(** C4 (amended): the failure delivered past the interceptor has the kind
    that the status table gives (404 NotFound, 400 BadRequest, 429
    RateLimited, 500 ServerError, any other status UnknownHttp, no response
    NetworkError); its message is the server's message field when that field
    is a string and is not empty, and the transport's error text when the
    field is absent or is the empty string. *)
Theorem interceptor_normalizes (e : JsError) :
  (response e = None ->
     interceptor e = failure NetworkError 0 (message e))
  /\ (forall r m,
        response e = Some r -> server_message r = Some m -> m <> "" ->
        interceptor e = failure (kind_of_status (status r)) (status r) m)
  /\ (forall r,
        response e = Some r ->
        server_message r = None \/ server_message r = Some "" ->
        interceptor e
        = failure (kind_of_status (status r)) (status r) (message e))
  /\ kind_of_status 404 = NotFound
  /\ kind_of_status 400 = BadRequest
  /\ kind_of_status 429 = RateLimited
  /\ kind_of_status 500 = ServerError
  /\ (forall s, s <> 404 -> s <> 400 -> s <> 429 -> s <> 500 ->
        kind_of_status s = UnknownHttp).
Proof.
  rewrite interceptor_failure.
  split; [intros ->; reflexivity|].
  split.
  { intros r m -> -> Hm. simpl.
    apply truthy_spec in Hm. now rewrite Hm. }
  split.
  { intros r -> [-> | ->]; reflexivity. }
  repeat (split; [reflexivity|]).
  intros s H1 H2 H3 H4. unfold kind_of_status.
  repeat match goal with
         | |- context [?a =? ?b] =>
             destruct (Z.eqb_spec a b); [contradiction|]
         end.
  reflexivity.
Qed.

Lemma interceptor_normalizes_witness :
  interceptor
    {| response := Some {| status := 404;
                           data := Some {| body_message :=
                                             Some "dataset not found" |} |};
       message := "Request failed with status code 404" |}
  = failure NotFound 404 "dataset not found".
Proof.
  apply (proj1 (proj2 (interceptor_normalizes _))
           {| status := 404;
              data := Some {| body_message := Some "dataset not found" |} |}
           "dataset not found").
  - reflexivity.
  - reflexivity.
  - discriminate.
Defined.
Lemma NewOrder_loop_ok (ctx : Ctx) (acc : Account) (ids : list Identifier) :
  forall (o : Order) (i : nat) (w w' : W) (o' : Order)
         (filled rest : list string),
    Order_AuthorizationIDs o = filled ++ rest ->
    List.length filled = i ->
    (List.length ids <= List.length rest)%nat ->
    NewOrder_loop ctx acc o i ids w = (w', Ok o') ->
    exists (azs : list (Authorization * string)) (tr : list Call),
      o' = Order_with_AuthorizationIDs o
             (filled ++ map snd azs ++ drop (List.length ids) rest) /\
      calls w' = calls w ++ tr /\
      authorizationCalls tr = map (fun p => (fst p, Ok (snd p))) azs /\
      Forall2 (authorizes acc (Order_ExpiresAt o)) ids (map fst azs).
Proof.
  induction ids as [|identifier ids IH];
    intros o i w w' o' filled rest Hids Hi Hlen Hrun.
  - injection Hrun as <- <-. exists [], []. simpl.
    rewrite drop_0, !app_nil_r, <- Hids.
    split; [now destruct o|]. repeat split. constructor.
  - destruct rest as [|p rest]; [simpl in Hlen; lia|].
    simpl in Hrun. unfold bind at 1, orReturn at 1 in Hrun.
    fold (pendingAuthorization acc (Order_ExpiresAt o) identifier) in Hrun.
    destruct (newAuthorization ctx _ w) as [w1 [az|err]] eqn:Haz;
      [|discriminate].
    apply newAuthorization_ok in Haz
      as (tok & cids & id & _ & _ & -> & Hcalls1).
    apply IH with (filled := filled ++ [id]) (rest := rest) in Hrun.
    + destruct Hrun as (azs & tr & -> & Hcalls & Hauth & Hall).
      eexists ((_, id) :: azs), _. split; [|split; [|split]].
      * unfold Order_with_AuthorizationIDs. simpl. f_equal.
        now rewrite <- app_assoc.
      * rewrite Hcalls, Hcalls1, <- app_assoc. reflexivity.
      * rewrite !authorizationCalls_app, authorizationCalls_createdChallenge.
        simpl. now rewrite Hauth.
      * simpl. constructor; [|exact Hall]. apply authorizes_stripWildcard.
    + simpl. rewrite Hids, insert_app_r_alt by lia.
      replace (i - List.length filled)%nat with 0%nat by lia.
      simpl. now rewrite <- app_assoc.
    + rewrite length_app. simpl. lia.
    + simpl in Hlen. lia.
Qed.

Lemma NewOrder_loop_error (ctx : Ctx) (acc : Account) (ids : list Identifier) :
  forall (o : Order) (i : nat) (w w' : W) (resp : Response),
    NewOrder_loop ctx acc o i ids w = (w', Err resp) ->
    exists e, resp = RenderError e.
Proof.
  induction ids as [|identifier ids IH]; intros o i w w' resp Hrun;
    [discriminate|].
  simpl in Hrun. unfold bind at 1, orReturn at 1 in Hrun.
  destruct (newAuthorization ctx _ w) as [w1 [az|err]].
  - eapply IH, Hrun.
  - injection Hrun as _ <-. eauto.
Qed.

(** A [NewOrder] that answers with the order has validated the
    request, created the authorizations and then the order. *)
Lemma NewOrder_ok (r : Req) (w w' : W) (acc : Account) (prov : Provisioner)
    (payload : payloadInfo) (nor : NewOrderRequest)
    (status : nat) (location : string) (body : Order) :
  accountFromContext (Request_Context r) = Ok acc ->
  provisionerFromContext (Request_Context r) = Ok prov ->
  payloadFromContext (Request_Context r) = Ok payload ->
  json_Unmarshal_NewOrderRequest (payloadInfo_value payload) = Ok nor ->
  NewOrder r w = (w', RenderJSON status location body) ->
  exists (azs : list (Authorization * string)) (tr : list Call) (id : string),
    let stored := orderFor acc prov nor clock_Now (map snd azs) in
    NewOrderRequest_Validate nor = None /\
    calls w' = calls w ++ tr ++ [CallCreateOrder stored (Ok id)] /\
    authorizationCalls tr = map (fun p => (fst p, Ok (snd p))) azs /\
    Forall2 (authorizes acc (Time_Add clock_Now defaultOrderExpiry))
      (NewOrderRequest_Identifiers nor) (map fst azs) /\
    status = StatusCreated /\
    body = linker_LinkOrder (Request_Context r) (Order_with_ID stored id) /\
    location = linker_GetLink (Request_Context r) OrderLinkType (Order_ID body).
Proof.
  intros Hacc Hprov Hpay Hjson.
  unfold NewOrder, respond.
  unfold bind at 1, orReturn at 1, pure at 1. rewrite Hacc.
  unfold bind at 1, orReturn at 1, pure at 1. rewrite Hprov.
  unfold bind at 1, orReturn at 1, pure at 1. rewrite Hpay.
  unfold bind at 1, orReturn at 1, pure at 1. rewrite Hjson.
  unfold bind at 1, check.
  destruct (NewOrderRequest_Validate nor) as [e|] eqn:Hval;
    [discriminate|].
  unfold ret at 1. cbv zeta. unfold bind at 1.
  match goal with
  | |- context [NewOrder_loop ?c ?a ?o0 0 ?l w] =>
      destruct (NewOrder_loop c a o0 0 l w) as [w1 [o1|resp]] eqn:Hloop
  end.
  2:{ apply NewOrder_loop_error in Hloop as [e ->]. discriminate. }
  apply NewOrder_loop_ok
    with (filled := [])
         (rest := replicate (List.length (NewOrderRequest_Identifiers nor)) "")
    in Hloop; [|reflexivity|reflexivity|now rewrite length_replicate].
  destruct Hloop as (azs & tr & -> & Hcalls & Hauth & Hall).
  cbn [Order_Identifiers] in Hcalls |- *.
  rewrite drop_replicate, Nat.sub_diag, app_nil_r. simpl app.
  unfold bind, orReturn, call_CreateOrder, ret.
  match goal with
  | |- context [db_CreateOrder ?s0 ?o2] =>
      assert (Hstored : o2 = orderFor acc prov nor clock_Now (map snd azs))
  end.
  { unfold orderFor, Order_with_NotBefore, Order_with_NotAfter,
      Order_with_AuthorizationIDs.
    destruct (Time_IsZero (NewOrderRequest_NotBefore nor)) eqn:Hnb;
      destruct (Time_IsZero (NewOrderRequest_NotAfter nor)) eqn:Hna;
      cbn; rewrite ?Hnb, ?Hna; cbn; rewrite ?Hnb, ?Hna; reflexivity. }
  rewrite Hstored.
  destruct (db_CreateOrder (store w1) _) as [s2 [id|err]]; [|discriminate].
  intros [= <- <- <- <-]. exists azs, tr, id. cbv zeta.
  split; [reflexivity|]. split; [cbn; now rewrite Hcalls, <- app_assoc|].
  split; [exact Hauth|]. split; [exact Hall|]. repeat split.
Qed.
(** * geopyspark: pyramid tile lookup (render.py) and the TMS bridge (tms.py)

    A shallow embedding of [geopyspark/geotrellis/render.py] and
    [geopyspark/geotrellis/tms.py].  Python integers are [Z], optional
    arguments are [option], exceptions are an inductive type, and every
    method is a computation in a small state-and-exception monad whose
    state is either the object being mutated ([TMS]) or the log of the
    calls made to the JVM-side engine ([PngRDD]). *)

From Stdlib Require Import ZArith String Ascii List Lia DecimalString.
From stdpp Require Import base option list gmap strings.
Import ListNotations.
Local Open Scope Z_scope.

(** ** Python values, exceptions and control flow *)

Module Py.

(** The exception classes that occur in the two files, plus the ones the
    collaborators can raise.  [KeyboardInterrupt], [SystemExit] and
    [GeneratorExit] derive from [BaseException] only. *)
Inductive exn : Type :=
| ValueError (args : list string)
| IndexError (msg : string)
| AttributeError (msg : string)
| TypeError (msg : string)
| NameError (name : string)
| RuntimeError (arg : option string)
| OSError (msg : string)
| Py4JError (msg : string)
| UserError (msg : string)
| KeyboardInterrupt
| SystemExit (code : Z)
| GeneratorExit.

(** [isinstance(e, Exception)]. *)
Definition isinstance_Exception (e : exn) : bool :=
  match e with
  | KeyboardInterrupt | SystemExit _ | GeneratorExit => false
  | _ => true
  end.

Inductive outcome (A : Type) : Type :=
| Return (a : A)
| Raise (e : exn).
Arguments Return {A} a.
Arguments Raise {A} e.

(** A statement sequence running against a state [S]. *)
Definition M (S A : Type) : Type := S -> outcome A * S.

Definition ret {S A} (a : A) : M S A := fun s => (Return a, s).
Definition raise {S A} (e : exn) : M S A := fun s => (Raise e, s).
Definition bind {S A B} (m : M S A) (k : A -> M S B) : M S B :=
  fun s => match m s with
           | (Return a, s') => k a s'
           | (Raise e, s') => (Raise e, s')
           end.
Definition get {S} : M S S := fun s => (Return s, s).
Definition modify {S} (f : S -> S) : M S unit := fun s => (Return tt, f s).
Definition lift {S A} (o : outcome A) : M S A := fun s => (o, s).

——————

- **ABOUT THIS EXERCISE**:
Starting at the line that has "NewOrderRequest_Validate nor = None /\" and ending at the line that has "destruct (NewOrderRequest_Validate nor)", please write out the lines above exactly, leaving out all others.

- **ANSWER SPACE**:
    NewOrderRequest_Validate nor = None /\
    calls w' = calls w ++ tr ++ [CallCreateOrder stored (Ok id)] /\
    authorizationCalls tr = map (fun p => (fst p, Ok (snd p))) azs /\
    Forall2 (authorizes acc (Time_Add clock_Now defaultOrderExpiry))
      (NewOrderRequest_Identifiers nor) (map fst azs) /\
    status = StatusCreated /\
    body = linker_LinkOrder (Request_Context r) (Order_with_ID stored id) /\
    location = linker_GetLink (Request_Context r) OrderLinkType (Order_ID body).
Proof.
  intros Hacc Hprov Hpay Hjson.
  unfold NewOrder, respond.
  unfold bind at 1, orReturn at 1, pure at 1. rewrite Hacc.
  unfold bind at 1, orReturn at 1, pure at 1. rewrite Hprov.
  unfold bind at 1, orReturn at 1, pure at 1. rewrite Hpay.
  unfold bind at 1, orReturn at 1, pure at 1. rewrite Hjson.
  unfold bind at 1, check.
  destruct (NewOrderRequest_Validate nor) as [e|] eqn:Hval;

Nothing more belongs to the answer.